Source records:
_ _ _ _ _

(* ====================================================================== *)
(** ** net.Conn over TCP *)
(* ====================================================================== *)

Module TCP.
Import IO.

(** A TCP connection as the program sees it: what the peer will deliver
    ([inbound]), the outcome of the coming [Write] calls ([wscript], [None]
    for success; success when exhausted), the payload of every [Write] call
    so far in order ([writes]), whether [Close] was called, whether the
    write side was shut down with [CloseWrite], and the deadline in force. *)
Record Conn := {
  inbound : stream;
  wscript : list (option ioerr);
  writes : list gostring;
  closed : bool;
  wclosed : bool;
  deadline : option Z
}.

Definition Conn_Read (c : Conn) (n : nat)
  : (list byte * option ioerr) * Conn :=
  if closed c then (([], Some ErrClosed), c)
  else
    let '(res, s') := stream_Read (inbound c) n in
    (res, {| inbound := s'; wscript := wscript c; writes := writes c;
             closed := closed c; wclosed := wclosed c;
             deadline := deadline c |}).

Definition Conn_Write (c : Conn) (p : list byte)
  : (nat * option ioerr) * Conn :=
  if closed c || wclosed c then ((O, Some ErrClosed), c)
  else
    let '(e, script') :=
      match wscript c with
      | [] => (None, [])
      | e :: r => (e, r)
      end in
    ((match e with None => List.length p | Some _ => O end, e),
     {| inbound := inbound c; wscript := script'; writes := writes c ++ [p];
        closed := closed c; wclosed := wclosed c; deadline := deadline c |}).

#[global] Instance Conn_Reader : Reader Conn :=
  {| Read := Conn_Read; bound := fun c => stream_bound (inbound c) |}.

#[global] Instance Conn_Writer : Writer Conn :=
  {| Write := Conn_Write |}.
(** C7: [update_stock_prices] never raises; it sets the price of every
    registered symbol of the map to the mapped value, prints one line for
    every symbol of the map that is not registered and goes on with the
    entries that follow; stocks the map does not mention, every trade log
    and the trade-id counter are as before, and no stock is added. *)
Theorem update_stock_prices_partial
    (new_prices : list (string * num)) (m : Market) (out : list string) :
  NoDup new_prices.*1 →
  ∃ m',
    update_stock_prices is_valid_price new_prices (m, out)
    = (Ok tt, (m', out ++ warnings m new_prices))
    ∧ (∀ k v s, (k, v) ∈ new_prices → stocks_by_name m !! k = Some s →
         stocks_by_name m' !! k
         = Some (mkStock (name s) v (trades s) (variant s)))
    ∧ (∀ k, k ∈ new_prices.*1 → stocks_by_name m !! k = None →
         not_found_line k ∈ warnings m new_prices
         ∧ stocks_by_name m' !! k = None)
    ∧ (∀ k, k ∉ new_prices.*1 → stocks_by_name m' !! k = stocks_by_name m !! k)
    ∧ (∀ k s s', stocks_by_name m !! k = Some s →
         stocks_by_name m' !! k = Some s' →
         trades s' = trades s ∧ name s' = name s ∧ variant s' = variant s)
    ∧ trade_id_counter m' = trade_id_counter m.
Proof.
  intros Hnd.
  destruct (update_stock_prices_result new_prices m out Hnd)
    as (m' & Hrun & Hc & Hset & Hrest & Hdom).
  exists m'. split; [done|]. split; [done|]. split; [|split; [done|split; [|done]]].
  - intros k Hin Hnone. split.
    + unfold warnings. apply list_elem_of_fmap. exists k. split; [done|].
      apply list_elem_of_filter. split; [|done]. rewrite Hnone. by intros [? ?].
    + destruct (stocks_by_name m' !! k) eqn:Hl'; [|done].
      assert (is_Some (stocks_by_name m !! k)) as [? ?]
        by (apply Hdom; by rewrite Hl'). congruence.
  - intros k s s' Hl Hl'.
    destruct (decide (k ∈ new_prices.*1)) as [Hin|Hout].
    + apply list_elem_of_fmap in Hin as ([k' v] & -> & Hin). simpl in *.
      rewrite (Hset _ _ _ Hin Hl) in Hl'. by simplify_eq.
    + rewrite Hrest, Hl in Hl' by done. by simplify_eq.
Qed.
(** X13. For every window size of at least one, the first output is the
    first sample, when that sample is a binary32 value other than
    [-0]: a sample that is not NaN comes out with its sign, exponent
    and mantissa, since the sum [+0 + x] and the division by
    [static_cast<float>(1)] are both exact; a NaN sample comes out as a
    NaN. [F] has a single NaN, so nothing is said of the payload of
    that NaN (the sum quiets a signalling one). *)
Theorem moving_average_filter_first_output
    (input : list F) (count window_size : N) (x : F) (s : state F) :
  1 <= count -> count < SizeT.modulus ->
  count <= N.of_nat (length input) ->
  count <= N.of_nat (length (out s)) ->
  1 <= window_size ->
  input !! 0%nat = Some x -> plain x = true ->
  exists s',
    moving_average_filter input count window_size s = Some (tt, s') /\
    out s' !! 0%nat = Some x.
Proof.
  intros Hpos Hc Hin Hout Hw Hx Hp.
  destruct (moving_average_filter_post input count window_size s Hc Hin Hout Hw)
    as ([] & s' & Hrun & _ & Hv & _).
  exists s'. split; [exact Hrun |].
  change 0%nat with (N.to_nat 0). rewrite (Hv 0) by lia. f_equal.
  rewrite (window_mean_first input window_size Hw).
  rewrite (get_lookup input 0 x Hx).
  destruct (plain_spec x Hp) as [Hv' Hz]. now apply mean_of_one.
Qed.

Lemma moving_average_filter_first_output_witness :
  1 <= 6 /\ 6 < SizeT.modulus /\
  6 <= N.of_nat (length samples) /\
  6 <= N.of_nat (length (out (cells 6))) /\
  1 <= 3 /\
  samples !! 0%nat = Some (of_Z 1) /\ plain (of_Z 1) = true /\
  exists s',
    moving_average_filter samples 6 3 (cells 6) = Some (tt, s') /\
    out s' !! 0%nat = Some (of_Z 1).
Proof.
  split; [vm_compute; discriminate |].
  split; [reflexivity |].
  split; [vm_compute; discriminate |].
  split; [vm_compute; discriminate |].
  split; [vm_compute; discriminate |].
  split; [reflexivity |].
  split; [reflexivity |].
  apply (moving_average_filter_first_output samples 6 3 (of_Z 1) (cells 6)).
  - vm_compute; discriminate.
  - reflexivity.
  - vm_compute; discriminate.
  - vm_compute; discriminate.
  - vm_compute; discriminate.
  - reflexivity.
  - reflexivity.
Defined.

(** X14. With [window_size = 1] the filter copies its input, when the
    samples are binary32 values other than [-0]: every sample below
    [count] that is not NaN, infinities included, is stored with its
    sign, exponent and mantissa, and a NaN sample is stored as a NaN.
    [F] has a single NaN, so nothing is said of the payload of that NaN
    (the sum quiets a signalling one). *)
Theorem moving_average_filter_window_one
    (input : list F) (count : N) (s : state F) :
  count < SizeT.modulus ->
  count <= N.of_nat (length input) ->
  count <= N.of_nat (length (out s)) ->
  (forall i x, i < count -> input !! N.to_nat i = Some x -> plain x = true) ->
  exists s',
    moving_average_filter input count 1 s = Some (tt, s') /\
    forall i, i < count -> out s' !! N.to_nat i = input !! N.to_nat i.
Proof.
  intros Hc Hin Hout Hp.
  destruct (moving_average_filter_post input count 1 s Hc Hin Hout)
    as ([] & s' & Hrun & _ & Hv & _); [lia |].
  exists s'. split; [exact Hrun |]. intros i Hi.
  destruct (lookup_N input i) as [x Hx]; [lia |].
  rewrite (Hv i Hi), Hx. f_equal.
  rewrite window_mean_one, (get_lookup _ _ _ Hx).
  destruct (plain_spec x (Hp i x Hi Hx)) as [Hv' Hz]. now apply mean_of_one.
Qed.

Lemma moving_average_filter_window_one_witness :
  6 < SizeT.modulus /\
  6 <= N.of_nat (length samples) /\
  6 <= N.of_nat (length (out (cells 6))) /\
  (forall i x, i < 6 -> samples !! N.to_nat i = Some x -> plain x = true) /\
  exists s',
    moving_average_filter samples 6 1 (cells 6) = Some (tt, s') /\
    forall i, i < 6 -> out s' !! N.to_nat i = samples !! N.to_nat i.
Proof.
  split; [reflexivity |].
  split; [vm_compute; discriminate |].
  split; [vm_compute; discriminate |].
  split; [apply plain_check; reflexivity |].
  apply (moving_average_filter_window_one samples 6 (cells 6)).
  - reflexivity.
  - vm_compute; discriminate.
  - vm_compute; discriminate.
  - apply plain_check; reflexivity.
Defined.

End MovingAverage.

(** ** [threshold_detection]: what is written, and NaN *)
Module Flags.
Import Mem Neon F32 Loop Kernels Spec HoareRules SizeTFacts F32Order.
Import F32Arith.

_ _ _ _ _

§ **Work order**:
Gather and copy every line of the data in which the string "exponent" is found.

§ **Result for this exercise**:
    [-0]: a sample that is not NaN comes out with its sign, exponent
    sign, exponent and mantissa, and a NaN sample is stored as a NaN.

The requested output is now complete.